Last week (Nov 13-19) was the annual Supercomputing (SC) conference. This year it was held in New Orleans, Louisiana. Cloud computing was featured by vendors and speakers throughout the conference. There were far too many cool products, talks, and papers to mention in a single post, however, a few of the highlights that we are thankful we caught in person include:
- Two representatives from Platform Computing presented a large-scale cloud deployment being tested at the CERN laboratory in “Building the World’s Largest HPC Cloud.” CERN is testing Platform ISF to run scientific jobs in a virtualized environment. Results included reports of launching several thousand VMs and a comparison of image distribution techniques.

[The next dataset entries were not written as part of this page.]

(* ===== verification/SingleValueWarehouse.v ===== *)
(** * SingleValueWarehouse: service_discovery/container/single_value_warehouse.cc

    One role per key ([std::unordered_map]).  The table is its list of entries in iteration
    order; a new key may rearrange it. *)

From Stdlib Require Import ZArith Lia.
From stdpp Require Import base strings gmap list.
From S2P Require Import Prelude Role Warehouse.

Section SingleValueWarehouse.
Context `{HashOrder}.

Record SingleValueWarehouse := mkSingle { table : list (Z * Role) }.
Abbreviation W := SingleValueWarehouse (only parsing).

(** [roles_[key] = role] *)
Definition assign (key : Z) (role : Role) (l : list (Z * Role)) : list (Z * Role) :=
  match find key l with
  | Some _ => (fun kr => if kr.1 =? key then (key, role) else kr) <$> l
  | None => rehash ((key, role) :: l)
  end.

Definition Add (w : W) (key : Z) (role : Role) (ignore_if_exist : bool) : bool * W :=
  if negb ignore_if_exist && bool_decide (find key (table w) <> None) then (false, w)
  else (true, mkSingle (assign key role (table w))).

Definition Clear (w : W) : W := mkSingle [].

Definition Size (w : W) : nat := length (table w).

Definition Remove (w : W) (key : Z) : W := mkSingle (erase_if (key_is key) (table w)).

Definition Remove_role (w : W) (key : Z) (role : Role) : W :=
  match find key (table w) with
  | None => w
  | Some r => if negb (Match r (attributes role)) then w
              else mkSingle (erase_if (key_is key) (table w))
  end.

Definition Remove_attr (w : W) (target_attr : RoleAttributes) : W :=
  mkSingle (erase_if (role_is target_attr) (table w)).

(** [Search(key, RolePtr * )] *)
Definition Search_role (w : W) (key : Z) (first_matched_role : option (option Role))
    : bool * option (option Role) :=
  match first_matched_role with
  | None => (false, None)
  | Some out =>
      match find key (table w) with
      | None => (false, Some out)
      | Some r => (true, Some (Some r))
      end
  end.

Definition Search (w : W) (key : Z) : bool := (Search_role w key (Some None)).1.

(** [Search(key, RoleAttributes * )] *)
Definition Search_attr (w : W) (key : Z) (first_matched_role_attr : option RoleAttributes)
    : bool * option RoleAttributes :=
  match first_matched_role_attr with
  | None => (false, None)
  | Some out =>
      match Search_role w key (Some None) with
      | (true, Some (Some role)) => (true, Some (attributes role))
      | _ => (false, Some out)
      end
  end.

(** [Search(key, vector<RolePtr> * )] *)
Definition Search_roles (w : W) (key : Z) (matched_roles : option (list Role))
    : bool * option (list Role) :=
  match matched_roles with
  | None => (false, None)
  | Some out =>
      match Search_role w key (Some None) with
      | (true, Some (Some role)) => (true, Some (out ++ [role]))
      | _ => (false, Some out)
      end
  end.

(** [Search(key, vector<RoleAttributes> * )] *)
Definition Search_attrs (w : W) (key : Z) (matched_roles_attr : option (list RoleAttributes))
    : bool * option (list RoleAttributes) :=
  match matched_roles_attr with
  | None => (false, None)
  | Some out =>
      match Search_role w key (Some None) with
      | (true, Some (Some role)) => (true, Some (out ++ [attributes role]))
      | _ => (false, Some out)
      end
  end.

(** [Search(target_attr, RolePtr * )] *)
Definition Match_role (w : W) (target_attr : RoleAttributes) (first_matched_role : option (option Role))
    : bool * option (option Role) :=
  match first_matched_role with
  | None => (false, None)
  | Some out =>
      match first_match target_attr (table w) with
      | Some r => (true, Some (Some r))
      | None => (false, Some out)
      end
  end.

(** [Search(target_attr)] *)
Definition Match_any (w : W) (target_attr : RoleAttributes) : bool :=
  (Match_role w target_attr (Some None)).1.

(** [Search(target_attr, RoleAttributes * )] *)
Definition Match_attr (w : W) (target_attr : RoleAttributes) (first_matched_role_attr : option RoleAttributes)
    : bool * option RoleAttributes :=
  match first_matched_role_attr with
  | None => (false, None)
  | Some out =>
      match Match_role w target_attr (Some None) with
      | (true, Some (Some role)) => (true, Some (attributes role))
      | _ => (false, Some out)
      end
  end.

(** [Search(target_attr, vector<RolePtr> * )] *)
Definition Match_roles (w : W) (target_attr : RoleAttributes) (matched_roles : option (list Role))
    : bool * option (list Role) :=
  match matched_roles with
  | None => (false, None)
  | Some out => let r := append_all (fun x => x) (all_match target_attr (table w)) out in (r.1, Some r.2)
  end.

(** [Search(target_attr, vector<RoleAttributes> * )] *)
Definition Match_attrs (w : W) (target_attr : RoleAttributes) (matched_roles_attr : option (list RoleAttributes))
    : bool * option (list RoleAttributes) :=
  match matched_roles_attr with
  | None => (false, None)
  | Some out => let r := append_all attributes (all_match target_attr (table w)) out in (r.1, Some r.2)
  end.

Definition GetAllRoles (w : W) (roles : option (list Role)) : option (list Role) :=
  (fun out => (append_all (fun kr => kr.2) (table w) out).2) <$> roles.

Definition GetAllAttrs (w : W) (roles_attr : option (list RoleAttributes)) : option (list RoleAttributes) :=
  (fun out => (append_all (fun kr => attributes kr.2) (table w) out).2) <$> roles_attr.

(** ** Keys are unique *)
Definition single_ok (w : W) : Prop := NoDup (table w).*1.

(** The finite map the table stands for. *)
Definition as_map (w : W) : gmap Z Role := list_to_map (table w).

Lemma find_as_map w key : single_ok w -> as_map w !! key = find key (table w).
Proof.
  intros Hok. destruct (find key (table w)) as [r|] eqn:Hf.
  - apply elem_of_list_to_map; [done|]. by apply find_Some.
  - apply not_elem_of_list_to_map. rewrite list_elem_of_fmap. intros ([k r] & -> & ?).
    by apply find_None with (r := r) in Hf.
Qed.

Lemma replaced_none key role l :
  find key l = None ->
  (fun kr => if kr.1 =? key then (key, role) else kr) <$> l = l /\ erase_if (key_is key) l = l.
Proof.
  induction l as [|[k r] l IH]; [done|]. rewrite erase_if_cons. unfold key_is at 1; cbn.
  destruct (k =? key); [done|]. intros [He1 He2]%IH. by rewrite He1, He2.
Qed.

Lemma replaced_perm key role l r :
  NoDup l.*1 -> find key l = Some r ->
  (fun kr => if kr.1 =? key then (key, role) else kr) <$> l ≡ₚ (key, role) :: erase_if (key_is key) l.
Proof.
  induction l as [|[k r'] l IH]; [done|]. rewrite fmap_cons. intros [Hni Hnd]%NoDup_cons.
  rewrite erase_if_cons. unfold key_is at 1; cbn. destruct (Z.eqb_spec k key) as [->|Hne].
  - intros _. destruct (replaced_none key role l) as [He1 He2]; [|by rewrite He1, He2].
    apply find_None. intros r'' Hin. apply Hni. by apply (list_elem_of_fmap_2 fst _ _ Hin).
  - intros Hf. rewrite IH by done. apply Permutation_swap.
Qed.

Lemma assign_perm key role l :
  NoDup l.*1 -> assign key role l ≡ₚ (key, role) :: erase_if (key_is key) l.
Proof.
  intros Hnd. unfold assign. destruct (find key l) as [r|] eqn:Hf; [by eapply replaced_perm|].
  rewrite rehash_perm. by rewrite (proj2 (replaced_none key role l Hf)).
Qed.

Lemma assign_ok key role l : NoDup l.*1 -> NoDup (assign key role l).*1.
Proof.
  intros Hnd. rewrite assign_perm by done. apply NoDup_cons. split; [|by apply erase_if_keys].
  intros Hin. apply list_elem_of_fmap in Hin as ([k r] & Hk & [Hf _]%elem_of_erase_if). simpl in *. subst.
  unfold key_is in Hf; simpl in Hf. by rewrite Z.eqb_refl in Hf.
Qed.

Lemma single_range k w :
  single_ok w -> equal_range k (table w) = option_list (find k (table w)).
Proof.
  unfold single_ok. destruct w as [l]; cbn.
  induction l as [|[k' r] l IH]; [done|]. rewrite fmap_cons. intros [Hni Hnd]%NoDup_cons.
  rewrite equal_range_cons; cbn. destruct (Z.eqb_spec k' k) as [->|Hne]; [|by apply IH].
  simpl. f_equal. apply find_equal_range, find_None. intros r' Hin.
  apply Hni. by apply (list_elem_of_fmap_2 fst _ _ Hin).
Qed.

(** Erasing by (key, role) is a loop over at most one entry. *)
Lemma Remove_role_erase w k r :
  single_ok w -> table (Remove_role w k r) = erase_if (entry_is k r) (table w).
Proof.
  unfold single_ok, Remove_role. destruct w as [l]; cbn.
  induction l as [|[k' r'] l IH]; [done|]. rewrite fmap_cons. intros [Hni Hnd]%NoDup_cons. cbn [find].
  rewrite !erase_if_cons. unfold entry_is at 1, key_is at 1; cbn.
  destruct (Z.eqb_spec k' k) as [->|Hne]; cbn.
  - assert (Hno : find k l = None).
    { apply find_None. intros r'' Hin. apply Hni. by apply (list_elem_of_fmap_2 fst _ _ Hin). }
    assert (He : erase_if (entry_is k r) l = l).
    { clear -Hno. induction l as [|[k' r'] l IH]; [done|]. revert Hno. cbn.
      rewrite erase_if_cons. unfold entry_is at 1; cbn. destruct (k' =? k); [done|]. intros. by rewrite IH. }
    rewrite He, (proj2 (replaced_none k r l Hno)). by destruct (Match r' (attributes r)).
  - specialize (IH Hnd). destruct (find k l) as [x|]; cbn in *; [|by rewrite <- IH].
    destruct (Match x (attributes r)); cbn in *; by rewrite <- IH.
Qed.

#[export] Instance SingleValueWarehouse_base : WarehouseBase SingleValueWarehouse.
Proof.
  refine {| roles_ := table; wh_ok := single_ok; wh_replaces := true; wh_new := mkSingle [];
            wh_Add := Add; wh_Clear := Clear; wh_Remove := Remove; wh_Remove_role := Remove_role;
            wh_Remove_attr := Remove_attr; wh_Search := Search; wh_Search_role := Search_role;
            wh_Search_attrs := Search_attrs; wh_Match_roles := Match_roles;
            wh_GetAllRoles := GetAllRoles; wh_GetAllAttrs := GetAllAttrs |}.
  - constructor.
  - done.
  - intros w k r b Hok. unfold Add. destruct (negb b && _); cbn; [done|].
    split; [by apply assign_ok|]. split; [done|]. by apply assign_perm.
  - intros w. split; [constructor|done].
  - intros w k Hok. split; [by apply erase_if_keys|done].
  - intros w k r Hok. split; [|by apply Remove_role_erase].
    unfold single_ok. rewrite Remove_role_erase by done. by apply erase_if_keys.
  - intros w t Hok. split; [by apply erase_if_keys|done].
  - intros w k. unfold Search, Search_role. by destruct (find k (table w)).
  - intros w k out. unfold Search_role. by destruct (find k (table w)).
  - intros w k out Hok. unfold Search_attrs, Search_role. rewrite single_range by done.
    destruct (find k (table w)); cbn; [done|]. by rewrite app_nil_r.
  - intros w t out. unfold Match_roles. by rewrite append_all_spec, list_fmap_id.
  - intros w out. unfold GetAllRoles. cbn. by rewrite append_all_spec.
  - intros w out. unfold GetAllAttrs. cbn. rewrite append_all_spec. cbn. by rewrite <- list_fmap_compose.
Defined.

(** ** Refinement of a finite map *)
Lemma as_map_Some w j x : single_ok w -> as_map w !! j = Some x <-> (j, x) ∈ table w.
Proof. intros. rewrite find_as_map by done. by apply find_unique. Qed.

Lemma as_map_Add w k r b :
  single_ok w ->
  as_map (Add w k r b).2 =
    if negb b && bool_decide (is_Some (as_map w !! k)) then as_map w else <[k := r]> (as_map w).
Proof.
  intros Hok. rewrite find_as_map by done. unfold Add.
  rewrite (bool_decide_ext (find k (table w) <> None) (is_Some (find k (table w))))
    by apply not_eq_None_Some.
  destruct (negb b && _); cbn [snd]; [done|]. apply map_eq. intros j. apply option_eq. intros x.
  rewrite as_map_Some by by apply assign_ok. cbn [table]. rewrite assign_perm by done.
  rewrite elem_of_cons, elem_of_erase_if, lookup_insert_Some, as_map_Some by done.
  unfold key_is; cbn. rewrite Z.eqb_neq. naive_solver.
Qed.

Lemma as_map_erase w w' P :
  single_ok w -> table w' = erase_if P (table w) ->
  as_map w' = filter (fun kr => P kr = false) (as_map w).
Proof.
  intros Hok He. apply map_eq. intros j. apply option_eq. intros x.
  rewrite as_map_Some by (unfold single_ok; rewrite He; by apply erase_if_keys).
  rewrite He, elem_of_erase_if, map_lookup_filter_Some, as_map_Some by done. tauto.
Qed.

(** A SingleValueWarehouse whose keys are unique (every operation keeps them so) is a
    finite map: Add inserts, or refuses a present key when told not to ignore it; the three
    Removes delete the key, the key if its role matches, and all matching roles; Search
    is lookup and Size the number of keys, whatever order the hash table iterates in. *)
Theorem single_warehouse_refines_map (w : SingleValueWarehouse) (k : Z) (r : Role) (t : RoleAttributes) (b : bool) :
  single_ok w ->
  (single_ok (Add w k r b).2 /\ single_ok (Remove w k) /\
   single_ok (Remove_role w k r) /\ single_ok (Remove_attr w t)) /\
  (Add w k r b).1 = b || bool_decide (as_map w !! k = None) /\
  as_map (Add w k r b).2 =
    (if negb b && bool_decide (is_Some (as_map w !! k)) then as_map w else <[k := r]> (as_map w)) /\
  as_map (Remove w k) = delete k (as_map w) /\
  as_map (Remove_role w k r) =
    (if as_map w !! k is Some x then if Match x (attributes r) then delete k (as_map w) else as_map w
     else as_map w) /\
  as_map (Remove_attr w t) = filter (fun kx => Match kx.2 t = false) (as_map w) /\
  Search w k = bool_decide (is_Some (as_map w !! k)) /\
  Search_roles w k (Some []) = (Search w k, Some (option_list (as_map w !! k))) /\
  Size w = size (as_map w).
Proof.
  intros Hok.
  assert (Hkey : as_map (Remove w k) = delete k (as_map w)).
  { rewrite (as_map_erase w _ (key_is k)) by done. apply map_eq. intros j. apply option_eq. intros x.
    rewrite map_lookup_filter_Some, lookup_delete_Some. unfold key_is; cbn. rewrite Z.eqb_neq. naive_solver. }
  split.
  { pose proof (wh_Add_law w k r b Hok) as HA. cbn in HA. destruct (Add w k r b). destruct HA as [HA _].
    split; [done|]. split; [exact (proj1 (wh_Remove_law w k Hok))|].
    split; [exact (proj1 (wh_Remove_role_law w k r Hok))|exact (proj1 (wh_Remove_attr_law w t Hok))]. }
  rewrite as_map_Add, Hkey, (as_map_erase w (Remove_attr w t) (role_is t)) by done.
  split.
  { rewrite find_as_map by done. unfold Add. by destruct b; destruct (find k (table w)). }
  do 2 (split; [done|]). split.
  { rewrite find_as_map by done. unfold Remove_role. destruct (find k (table w)) as [x|]; [|done].
    destruct (Match x (attributes r)); [|done]. exact Hkey. }
  split; [done|].
  assert (Hs : Search w k = bool_decide (is_Some (as_map w !! k))).
  { rewrite find_as_map by done. unfold Search, Search_role. by destruct (find k (table w)). }
  split; [done|]. split.
  - unfold Search_roles. rewrite Hs, find_as_map by done. unfold Search_role.
    by destruct (find k (table w)).
  - unfold Size, as_map. by rewrite map_size_list_to_map.
Qed.
End SingleValueWarehouse.

(** Two nodes: one with two keys is refused, another removed by its process. *)
Definition node_role (pid nid : Z) : Role :=
  mkRole RoleBase (mkAttr (Some "host") None (Some pid) None (Some nid) None None None None None None None None None) 7.

Lemma single_warehouse_refines_map_witness :
  let w := (@Add recent_first (mkSingle [(1, node_role 10 1)]) 2 (node_role 20 2) false).2 in
  single_ok w /\ (@Add recent_first w 1 (node_role 30 1) false).1 = false /\
  as_map (Remove_attr w (process_attr "host" 10)) =
    filter (fun kx : Z * Role => Match kx.2 (process_attr "host" 10) = false) (as_map w) /\
  Size (Remove_attr w (process_attr "host" 10)) = 1%nat.
Proof.
  assert (Hok : single_ok (@Add recent_first (mkSingle [(1, node_role 10 1)]) 2 (node_role 20 2) false).2).
  { unfold single_ok. apply (bool_decide_unpack _). by vm_compute. }
  cbv zeta. split; [exact Hok|]. split; [by vm_compute|]. split; [|by vm_compute].
  pose proof (@single_warehouse_refines_map recent_first _ 1 (node_role 30 1) (process_attr "host" 10) false Hok)
    as (_ & _ & _ & _ & _ & Hr & _).
  exact Hr.
Defined.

- In “Virtualization for HPC”, members of the academic (Ohio State University, ORNL) and industrial (VMware, Univa UD, Deopli) communities shared their vision of a future for virtualization technologies in HPC. Topics discussed included pro-active fault tolerance using migration, virtualized access to high-performance interconnects, and new hypervisors technologies designed for exascale computing.

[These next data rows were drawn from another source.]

(* ===== verification/MultiValueWarehouse.v ===== *)
(** * MultiValueWarehouse: service_discovery/container/multi_value_warehouse.cc

    Several roles per key ([std::unordered_multimap]); adding never replaces. *)

From Stdlib Require Import ZArith Lia.
From stdpp Require Import base strings gmap list.
From S2P Require Import Prelude Role Warehouse.

Section MultiValueWarehouse.
Context `{HashOrder}.

Record MultiValueWarehouse := mkMulti { table : list (Z * Role) }.
Abbreviation W := MultiValueWarehouse (only parsing).

Definition Add (w : W) (key : Z) (role : Role) (ignore_if_exist : bool) : bool * W :=
  if negb ignore_if_exist && bool_decide (find key (table w) <> None) then (false, w)
  else (true, mkMulti (rehash ((key, role) :: table w))).

Definition Clear (w : W) : W := mkMulti [].

Definition Size (w : W) : nat := length (table w).

Definition Remove (w : W) (key : Z) : W := mkMulti (erase_if (key_is key) (table w)).

(** The loop over [equal_range(key)]. *)
Definition Remove_role (w : W) (key : Z) (role : Role) : W :=
  mkMulti (erase_if (entry_is key role) (table w)).

Definition Remove_attr (w : W) (target_attr : RoleAttributes) : W :=
  mkMulti (erase_if (role_is target_attr) (table w)).

(** [Search(key, RolePtr * )] *)
Definition Search_role (w : W) (key : Z) (first_matched_role : option (option Role))
    : bool * option (option Role) :=
  match first_matched_role with
  | None => (false, None)
  | Some out =>
      match find key (table w) with
      | None => (false, Some out)
      | Some r => (true, Some (Some r))
      end
  end.

Definition Search (w : W) (key : Z) : bool := (Search_role w key (Some None)).1.

(** [Search(key, RoleAttributes * )] *)
Definition Search_attr (w : W) (key : Z) (first_matched_role_attr : option RoleAttributes)
    : bool * option RoleAttributes :=
  match first_matched_role_attr with
  | None => (false, None)
  | Some out =>
      match Search_role w key (Some None) with
      | (true, Some (Some role)) => (true, Some (attributes role))
      | _ => (false, Some out)
      end
  end.

(** [Search(key, vector<RolePtr> * )] *)
Definition Search_roles (w : W) (key : Z) (matched_roles : option (list Role))
    : bool * option (list Role) :=
  match matched_roles with
  | None => (false, None)
  | Some out => let r := append_all (fun x => x) (equal_range key (table w)) out in (r.1, Some r.2)
  end.

(** [Search(key, vector<RoleAttributes> * )] *)
Definition Search_attrs (w : W) (key : Z) (matched_roles_attr : option (list RoleAttributes))
    : bool * option (list RoleAttributes) :=
  match matched_roles_attr with
  | None => (false, None)
  | Some out => let r := append_all attributes (equal_range key (table w)) out in (r.1, Some r.2)
  end.

(** [Search(target_attr, RolePtr * )] *)
Definition Match_role (w : W) (target_attr : RoleAttributes) (first_matched_role : option (option Role))
    : bool * option (option Role) :=
  match first_matched_role with
  | None => (false, None)
  | Some out =>
      match first_match target_attr (table w) with
      | Some r => (true, Some (Some r))
      | None => (false, Some out)
      end
  end.

(** [Search(target_attr)] *)
Definition Match_any (w : W) (target_attr : RoleAttributes) : bool :=
  (Match_role w target_attr (Some None)).1.

(** [Search(target_attr, RoleAttributes * )] *)
Definition Match_attr (w : W) (target_attr : RoleAttributes) (first_matched_role_attr : option RoleAttributes)
    : bool * option RoleAttributes :=
  match first_matched_role_attr with
  | None => (false, None)
  | Some out =>
      match Match_role w target_attr (Some None) with
      | (true, Some (Some role)) => (true, Some (attributes role))
      | _ => (false, Some out)
      end
  end.

(** [Search(target_attr, vector<RolePtr> * )] *)
Definition Match_roles (w : W) (target_attr : RoleAttributes) (matched_roles : option (list Role))
    : bool * option (list Role) :=
  match matched_roles with
  | None => (false, None)
  | Some out => let r := append_all (fun x => x) (all_match target_attr (table w)) out in (r.1, Some r.2)
  end.

(** [Search(target_attr, vector<RoleAttributes> * )] *)
Definition Match_attrs (w : W) (target_attr : RoleAttributes) (matched_roles_attr : option (list RoleAttributes))
    : bool * option (list RoleAttributes) :=
  match matched_roles_attr with
  | None => (false, None)
  | Some out => let r := append_all attributes (all_match target_attr (table w)) out in (r.1, Some r.2)
  end.

Definition GetAllRoles (w : W) (roles : option (list Role)) : option (list Role) :=
  (fun out => (append_all (fun kr => kr.2) (table w) out).2) <$> roles.

Definition GetAllAttrs (w : W) (roles_attr : option (list RoleAttributes)) : option (list RoleAttributes) :=
  (fun out => (append_all (fun kr => attributes kr.2) (table w) out).2) <$> roles_attr.

#[export] Instance MultiValueWarehouse_base : WarehouseBase MultiValueWarehouse.
Proof.
  refine {| roles_ := table; wh_ok := fun _ => True; wh_replaces := false; wh_new := mkMulti [];
            wh_Add := Add; wh_Clear := Clear; wh_Remove := Remove; wh_Remove_role := Remove_role;
            wh_Remove_attr := Remove_attr; wh_Search := Search; wh_Search_role := Search_role;
            wh_Search_attrs := Search_attrs; wh_Match_roles := Match_roles;
            wh_GetAllRoles := GetAllRoles; wh_GetAllAttrs := GetAllAttrs |}; try done.
  - intros w k r b _. unfold Add. destruct (negb b && _); cbn; [done|].
    split; [done|]. split; [done|]. by rewrite rehash_perm.
  - intros w k. unfold Search, Search_role. by destruct (find k (table w)).
  - intros w k out _. unfold Search_attrs. rewrite append_all_spec. cbn. f_equal.
    apply bool_decide_ext. by rewrite find_equal_range.
  - intros w t out. unfold Match_roles. by rewrite append_all_spec, list_fmap_id.
  - intros w out. unfold GetAllRoles. cbn. by rewrite append_all_spec.
  - intros w out. unfold GetAllAttrs. cbn. rewrite append_all_spec. cbn. by rewrite <- list_fmap_compose.
Defined.

(** A MultiValueWarehouse is a multiset of (key, role) pairs: an ignoring Add adds one
    entry and leaves the others alone; removing the (key, role) just added removes it and
    every older entry of that key whose role matches its attributes, and nothing else;
    searching a key or attributes lists exactly the entries that have or match them. *)
Theorem multi_warehouse_multiset (w : MultiValueWarehouse) (k : Z) (r : Role) (t : RoleAttributes) :
  let w1 := (Add w k r true).2 in
  (Add w k r true).1 = true /\ table w1 ≡ₚ (k, r) :: table w /\ Size w1 = S (Size w) /\
  (Search w k = true -> Add w k r false = (false, w)) /\
  (forall j x, (j, x) ∈ table (Remove_role w1 k r) <->
     (j, x) ∈ table w /\ ~ (j = k /\ Match x (attributes r) = true)) /\
  (forall x, x ∈ default [] (Search_roles w k (Some [])).2 <-> (k, x) ∈ table w) /\
  (forall x, x ∈ default [] (Match_roles w t (Some [])).2 <-> Match x t = true /\ exists j, (j, x) ∈ table w) /\
  Search w k = (Search_roles w k (Some [])).1 /\ Match_any w t = (Match_roles w t (Some [])).1.
Proof.
  cbv zeta.
  assert (Ha : table (Add w k r true).2 ≡ₚ (k, r) :: table w) by (cbn; apply rehash_perm).
  split; [done|]. split; [done|]. split; [unfold Size; by rewrite Ha|]. split.
  { unfold Search, Search_role, Add. by destruct (find k (table w)). }
  split.
  { intros j x. unfold Remove_role. cbn [table]. rewrite elem_of_erase_if. rewrite Ha.
    unfold entry_is; cbn. rewrite elem_of_cons, andb_false_iff, Z.eqb_neq.
    split.
    - intros [Hne [[= -> ->]|Hin]].
      + rewrite Match_refl in Hne. by destruct Hne.
      + split; [done|]. intros [-> HM]. destruct Hne; congruence.
    - intros [Hin Hne]. split; [|by right]. destruct (Match x (attributes r)); [left|by right].
      intros ->. by apply Hne. }
  unfold Search_roles, Match_roles. rewrite !append_all_spec, !list_fmap_id. cbn.
  split; [intros; apply elem_of_equal_range|]. split; [intros; apply elem_of_all_match|]. split.
  - unfold Search, Search_role. pose proof (find_equal_range k (table w)).
    destruct (find k (table w)); destruct (equal_range k (table w)); first [done | exfalso; naive_solver].
  - unfold Match_any, Match_role. pose proof (first_match_None t (table w)).
    destruct (first_match t (table w)); destruct (all_match t (table w)); first [done | exfalso; naive_solver].
Qed.
End MultiValueWarehouse.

- In “Low Latency, High Throughput, RDMA and the Cloud in Between” representatives from Mellanox, Dell, and AMD discussed the advantages of cloud computing and highlighted the importance of reducing latency and increasing throughput for scientific communities. RDMA over Converged Ethernet (RoCE) was emphasized as a specific effort toward reducing latency in virtualized environments.
- The work in “Elastic Cloud Caches for Accelerating Service-Oriented Computations” demonstrated a dynamic and fast memory-based cache using IaaS resources, specifically for a geoinformatics cyberinfrastructure. The system responds to changes in demand by dynamically adding or removing IaaS nodes from the cache.
In addition to some great cloud computing talks and sessions, cloud resources were also involved in a handful of demos and tutorials. In particular, Purdue demoed Springboard, a “hub” to work with NSF’s TeraGrid infrastructure. The hub provides a central point for researchers to collaborate and removes the need for researchers to rely strictly on the command line when interacting with the TeraGrid’s resources. Springboard also interfaces with the TeraGrid’s first cloud resource, Wispy, at Purdue. The National Center for Atmospheric Research (NCAR) and the University of Colorado at Boulder used 150 Amazon EC2 instances for the Linux Cluster Construction tutorial. The virtual machines were launched on-demand the morning of the tutorial. They provided participants with a realistic software environment for configuring and deploying a Linux cluster using a variety of open source tools such as OpenMPI, Torque, and Ganglia.
With cloud computing becoming ever more popular at SC it would be cool to see an HPC challenge category for cloud computing, perhaps running on Amazon’s cluster compute resource that just last week was officially included in the Top500 at 231.